[Start of Attachment]
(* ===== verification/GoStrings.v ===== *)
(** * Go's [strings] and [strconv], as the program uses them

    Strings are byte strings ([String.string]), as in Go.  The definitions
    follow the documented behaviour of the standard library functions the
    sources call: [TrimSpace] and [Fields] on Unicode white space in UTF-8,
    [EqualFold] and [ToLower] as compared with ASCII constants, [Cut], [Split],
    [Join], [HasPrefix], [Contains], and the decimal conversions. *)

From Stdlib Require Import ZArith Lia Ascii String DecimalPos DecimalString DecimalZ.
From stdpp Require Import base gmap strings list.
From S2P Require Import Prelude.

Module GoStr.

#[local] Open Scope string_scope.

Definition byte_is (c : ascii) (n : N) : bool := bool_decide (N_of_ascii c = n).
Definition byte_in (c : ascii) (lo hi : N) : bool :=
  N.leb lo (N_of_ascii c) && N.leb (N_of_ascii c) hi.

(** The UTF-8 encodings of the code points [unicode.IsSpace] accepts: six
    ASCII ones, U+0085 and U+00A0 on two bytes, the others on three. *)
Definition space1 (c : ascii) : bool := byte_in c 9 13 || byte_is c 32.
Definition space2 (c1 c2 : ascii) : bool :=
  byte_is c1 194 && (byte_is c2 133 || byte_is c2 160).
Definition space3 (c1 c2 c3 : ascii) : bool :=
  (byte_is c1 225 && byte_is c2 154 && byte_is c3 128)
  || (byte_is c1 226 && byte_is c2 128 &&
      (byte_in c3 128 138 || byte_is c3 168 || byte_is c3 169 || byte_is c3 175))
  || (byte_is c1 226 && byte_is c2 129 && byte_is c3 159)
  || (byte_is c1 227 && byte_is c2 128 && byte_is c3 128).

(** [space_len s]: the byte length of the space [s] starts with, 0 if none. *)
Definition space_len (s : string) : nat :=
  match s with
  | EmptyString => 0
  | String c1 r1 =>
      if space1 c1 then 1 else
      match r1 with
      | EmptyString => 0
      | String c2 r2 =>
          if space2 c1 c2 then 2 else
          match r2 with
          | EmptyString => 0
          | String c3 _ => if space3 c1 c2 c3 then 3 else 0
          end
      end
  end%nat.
[End of Attachment]
[Start of Attachment]
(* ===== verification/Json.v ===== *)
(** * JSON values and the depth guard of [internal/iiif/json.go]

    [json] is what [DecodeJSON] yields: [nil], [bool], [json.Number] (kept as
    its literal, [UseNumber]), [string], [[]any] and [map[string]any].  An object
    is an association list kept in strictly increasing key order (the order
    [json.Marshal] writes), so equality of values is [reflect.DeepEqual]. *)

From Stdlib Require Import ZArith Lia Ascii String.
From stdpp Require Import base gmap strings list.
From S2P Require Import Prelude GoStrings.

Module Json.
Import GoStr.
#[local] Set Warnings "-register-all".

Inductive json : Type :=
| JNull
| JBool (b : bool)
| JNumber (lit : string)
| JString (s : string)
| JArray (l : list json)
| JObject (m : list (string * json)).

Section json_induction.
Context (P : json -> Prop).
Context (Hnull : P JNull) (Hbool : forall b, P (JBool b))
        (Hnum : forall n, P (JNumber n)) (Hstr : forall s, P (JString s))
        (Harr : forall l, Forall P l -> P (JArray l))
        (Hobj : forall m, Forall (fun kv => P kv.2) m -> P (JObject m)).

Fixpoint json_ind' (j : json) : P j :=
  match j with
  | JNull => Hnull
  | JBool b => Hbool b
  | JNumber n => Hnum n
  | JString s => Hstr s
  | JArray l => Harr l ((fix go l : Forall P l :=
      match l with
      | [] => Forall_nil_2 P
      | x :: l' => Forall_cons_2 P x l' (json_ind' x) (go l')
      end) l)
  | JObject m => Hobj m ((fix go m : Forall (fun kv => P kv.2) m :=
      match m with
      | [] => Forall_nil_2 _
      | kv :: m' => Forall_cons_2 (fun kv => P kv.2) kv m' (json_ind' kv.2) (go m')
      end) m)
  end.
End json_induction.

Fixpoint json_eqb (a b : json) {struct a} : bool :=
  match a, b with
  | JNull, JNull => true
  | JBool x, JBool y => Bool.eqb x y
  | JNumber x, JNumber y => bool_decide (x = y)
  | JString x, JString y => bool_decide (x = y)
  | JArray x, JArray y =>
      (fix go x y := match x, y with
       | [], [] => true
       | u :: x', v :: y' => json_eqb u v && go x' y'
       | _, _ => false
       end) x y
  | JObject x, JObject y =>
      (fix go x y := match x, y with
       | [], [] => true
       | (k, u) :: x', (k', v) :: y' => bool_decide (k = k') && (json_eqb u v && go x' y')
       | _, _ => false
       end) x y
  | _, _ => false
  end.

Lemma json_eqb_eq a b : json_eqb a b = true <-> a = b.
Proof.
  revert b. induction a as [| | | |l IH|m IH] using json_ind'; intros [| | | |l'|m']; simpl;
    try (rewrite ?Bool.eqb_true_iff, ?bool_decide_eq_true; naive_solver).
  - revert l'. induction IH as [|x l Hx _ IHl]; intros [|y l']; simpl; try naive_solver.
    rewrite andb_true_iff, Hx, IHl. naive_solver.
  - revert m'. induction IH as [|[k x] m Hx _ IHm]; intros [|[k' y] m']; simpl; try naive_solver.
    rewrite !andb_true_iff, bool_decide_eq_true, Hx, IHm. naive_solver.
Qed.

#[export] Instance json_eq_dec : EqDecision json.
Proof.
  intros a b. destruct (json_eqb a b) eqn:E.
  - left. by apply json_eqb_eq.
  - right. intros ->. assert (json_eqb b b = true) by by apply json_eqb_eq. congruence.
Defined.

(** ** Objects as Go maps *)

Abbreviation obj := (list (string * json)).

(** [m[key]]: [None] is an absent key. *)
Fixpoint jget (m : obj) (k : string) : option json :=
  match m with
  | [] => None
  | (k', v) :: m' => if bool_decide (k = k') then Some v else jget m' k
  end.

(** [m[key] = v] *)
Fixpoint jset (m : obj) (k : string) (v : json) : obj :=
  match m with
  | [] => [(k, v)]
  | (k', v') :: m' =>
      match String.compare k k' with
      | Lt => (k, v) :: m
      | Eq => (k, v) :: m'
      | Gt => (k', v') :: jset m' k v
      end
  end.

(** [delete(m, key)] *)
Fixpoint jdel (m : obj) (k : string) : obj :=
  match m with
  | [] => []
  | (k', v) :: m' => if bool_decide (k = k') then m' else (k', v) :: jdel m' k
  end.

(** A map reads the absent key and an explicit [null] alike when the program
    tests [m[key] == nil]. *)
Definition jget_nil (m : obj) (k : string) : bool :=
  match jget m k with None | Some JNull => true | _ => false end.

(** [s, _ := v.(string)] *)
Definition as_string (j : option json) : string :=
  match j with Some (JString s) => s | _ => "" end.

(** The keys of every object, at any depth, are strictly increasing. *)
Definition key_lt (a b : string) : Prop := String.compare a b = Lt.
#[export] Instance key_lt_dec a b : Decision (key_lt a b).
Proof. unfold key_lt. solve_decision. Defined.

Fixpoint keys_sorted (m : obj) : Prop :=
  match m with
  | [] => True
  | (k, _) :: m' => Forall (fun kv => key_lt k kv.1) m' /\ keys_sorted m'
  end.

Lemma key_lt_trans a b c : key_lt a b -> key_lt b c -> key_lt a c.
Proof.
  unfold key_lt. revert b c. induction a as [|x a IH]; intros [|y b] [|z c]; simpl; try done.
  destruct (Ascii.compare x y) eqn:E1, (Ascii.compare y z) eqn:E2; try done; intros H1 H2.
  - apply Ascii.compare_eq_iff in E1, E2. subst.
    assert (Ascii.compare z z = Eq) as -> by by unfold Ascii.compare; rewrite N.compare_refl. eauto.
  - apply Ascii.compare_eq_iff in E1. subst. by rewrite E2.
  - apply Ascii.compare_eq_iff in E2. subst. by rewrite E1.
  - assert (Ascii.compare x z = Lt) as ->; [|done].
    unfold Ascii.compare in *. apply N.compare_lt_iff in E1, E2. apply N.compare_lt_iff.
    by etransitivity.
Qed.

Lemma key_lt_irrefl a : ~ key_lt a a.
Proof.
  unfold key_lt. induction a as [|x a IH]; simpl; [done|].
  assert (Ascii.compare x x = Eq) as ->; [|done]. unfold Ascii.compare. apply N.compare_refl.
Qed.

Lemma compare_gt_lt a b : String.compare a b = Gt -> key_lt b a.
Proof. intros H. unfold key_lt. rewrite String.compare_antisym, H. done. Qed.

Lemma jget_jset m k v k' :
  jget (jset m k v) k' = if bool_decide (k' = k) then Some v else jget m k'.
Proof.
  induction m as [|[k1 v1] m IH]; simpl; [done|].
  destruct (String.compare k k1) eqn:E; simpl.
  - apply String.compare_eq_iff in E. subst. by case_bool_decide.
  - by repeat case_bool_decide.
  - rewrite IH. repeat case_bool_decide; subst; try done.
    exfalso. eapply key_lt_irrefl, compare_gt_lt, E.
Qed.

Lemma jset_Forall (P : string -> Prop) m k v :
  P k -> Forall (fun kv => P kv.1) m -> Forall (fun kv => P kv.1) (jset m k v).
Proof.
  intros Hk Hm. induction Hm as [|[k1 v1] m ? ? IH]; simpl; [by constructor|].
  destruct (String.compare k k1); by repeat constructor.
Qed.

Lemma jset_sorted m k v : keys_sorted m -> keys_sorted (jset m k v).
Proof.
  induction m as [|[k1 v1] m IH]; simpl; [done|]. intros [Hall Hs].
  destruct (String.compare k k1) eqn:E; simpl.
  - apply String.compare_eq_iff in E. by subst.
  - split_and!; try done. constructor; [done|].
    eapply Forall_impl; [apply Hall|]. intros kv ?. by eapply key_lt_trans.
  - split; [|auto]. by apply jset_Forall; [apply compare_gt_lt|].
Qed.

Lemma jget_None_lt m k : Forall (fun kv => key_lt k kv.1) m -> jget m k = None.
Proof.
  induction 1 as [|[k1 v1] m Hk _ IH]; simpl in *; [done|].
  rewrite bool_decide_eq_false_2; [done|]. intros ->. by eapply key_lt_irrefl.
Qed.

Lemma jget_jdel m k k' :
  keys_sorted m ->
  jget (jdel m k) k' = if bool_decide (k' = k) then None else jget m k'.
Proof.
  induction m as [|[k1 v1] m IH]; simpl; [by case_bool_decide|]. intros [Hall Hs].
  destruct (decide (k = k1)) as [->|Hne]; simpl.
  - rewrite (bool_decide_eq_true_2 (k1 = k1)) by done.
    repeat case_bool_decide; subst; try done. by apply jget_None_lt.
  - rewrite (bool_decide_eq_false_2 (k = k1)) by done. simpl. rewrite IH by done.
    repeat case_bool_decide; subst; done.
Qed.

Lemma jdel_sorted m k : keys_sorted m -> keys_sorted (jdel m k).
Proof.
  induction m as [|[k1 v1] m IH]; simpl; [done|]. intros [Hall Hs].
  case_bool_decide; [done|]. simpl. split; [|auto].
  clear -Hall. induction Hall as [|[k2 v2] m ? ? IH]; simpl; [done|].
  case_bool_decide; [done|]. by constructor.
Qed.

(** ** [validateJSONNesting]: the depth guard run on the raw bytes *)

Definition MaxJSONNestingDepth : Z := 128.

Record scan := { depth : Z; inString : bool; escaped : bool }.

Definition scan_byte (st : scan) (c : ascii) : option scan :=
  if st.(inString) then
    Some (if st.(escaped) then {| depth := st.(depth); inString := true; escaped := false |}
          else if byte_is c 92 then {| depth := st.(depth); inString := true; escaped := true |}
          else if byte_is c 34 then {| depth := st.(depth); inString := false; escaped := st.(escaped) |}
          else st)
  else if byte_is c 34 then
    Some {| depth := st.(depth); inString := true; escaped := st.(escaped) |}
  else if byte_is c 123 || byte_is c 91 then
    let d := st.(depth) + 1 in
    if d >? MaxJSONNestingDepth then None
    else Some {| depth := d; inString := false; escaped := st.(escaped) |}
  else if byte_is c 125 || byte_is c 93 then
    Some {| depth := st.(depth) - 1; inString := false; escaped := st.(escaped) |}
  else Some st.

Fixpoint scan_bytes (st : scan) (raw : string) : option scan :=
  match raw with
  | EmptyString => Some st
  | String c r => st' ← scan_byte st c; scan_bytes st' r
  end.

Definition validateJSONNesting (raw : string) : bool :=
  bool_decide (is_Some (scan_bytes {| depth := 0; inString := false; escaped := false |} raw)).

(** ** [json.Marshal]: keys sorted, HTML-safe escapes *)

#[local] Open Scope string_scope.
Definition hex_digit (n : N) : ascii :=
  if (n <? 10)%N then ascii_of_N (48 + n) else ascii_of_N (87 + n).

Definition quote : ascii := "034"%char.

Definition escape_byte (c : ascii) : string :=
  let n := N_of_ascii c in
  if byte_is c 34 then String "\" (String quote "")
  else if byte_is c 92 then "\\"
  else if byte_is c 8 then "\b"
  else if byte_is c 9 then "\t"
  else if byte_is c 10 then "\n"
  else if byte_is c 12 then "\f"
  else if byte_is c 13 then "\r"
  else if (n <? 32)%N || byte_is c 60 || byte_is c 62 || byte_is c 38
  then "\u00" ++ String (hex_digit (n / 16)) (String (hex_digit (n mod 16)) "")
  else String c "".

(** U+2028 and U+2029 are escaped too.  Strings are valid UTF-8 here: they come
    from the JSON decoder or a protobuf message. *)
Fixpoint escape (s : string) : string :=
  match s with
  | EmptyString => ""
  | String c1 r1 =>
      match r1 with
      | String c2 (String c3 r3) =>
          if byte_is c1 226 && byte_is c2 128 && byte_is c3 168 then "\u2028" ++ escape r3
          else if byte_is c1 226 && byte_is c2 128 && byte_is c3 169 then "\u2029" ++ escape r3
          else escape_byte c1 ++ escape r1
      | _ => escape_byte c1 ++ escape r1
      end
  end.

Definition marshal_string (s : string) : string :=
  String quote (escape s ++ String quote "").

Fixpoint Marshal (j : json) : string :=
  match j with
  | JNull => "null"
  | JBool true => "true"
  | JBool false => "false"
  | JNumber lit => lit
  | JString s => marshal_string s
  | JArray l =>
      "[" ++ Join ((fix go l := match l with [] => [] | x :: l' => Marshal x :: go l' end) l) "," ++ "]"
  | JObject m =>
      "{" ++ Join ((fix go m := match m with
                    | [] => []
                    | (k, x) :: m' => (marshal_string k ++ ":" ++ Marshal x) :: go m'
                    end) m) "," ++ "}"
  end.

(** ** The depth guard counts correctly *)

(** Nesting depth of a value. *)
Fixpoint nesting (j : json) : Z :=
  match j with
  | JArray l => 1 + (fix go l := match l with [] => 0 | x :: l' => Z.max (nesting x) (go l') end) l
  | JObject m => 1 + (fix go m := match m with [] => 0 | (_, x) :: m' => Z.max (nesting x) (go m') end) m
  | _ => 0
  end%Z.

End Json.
[End of Attachment]
Exercise description: An exact copy of the lines above, from the one containing "(* ===== verification/GoStrings.v ===== *)" down to the one containing "follow the documented" and including both, is the whole answer; retype it and nothing else.

Solution:
(* ===== verification/GoStrings.v ===== *)
(** * Go's [strings] and [strconv], as the program uses them

    Strings are byte strings ([String.string]), as in Go.  The definitions
    follow the documented behaviour of the standard library functions the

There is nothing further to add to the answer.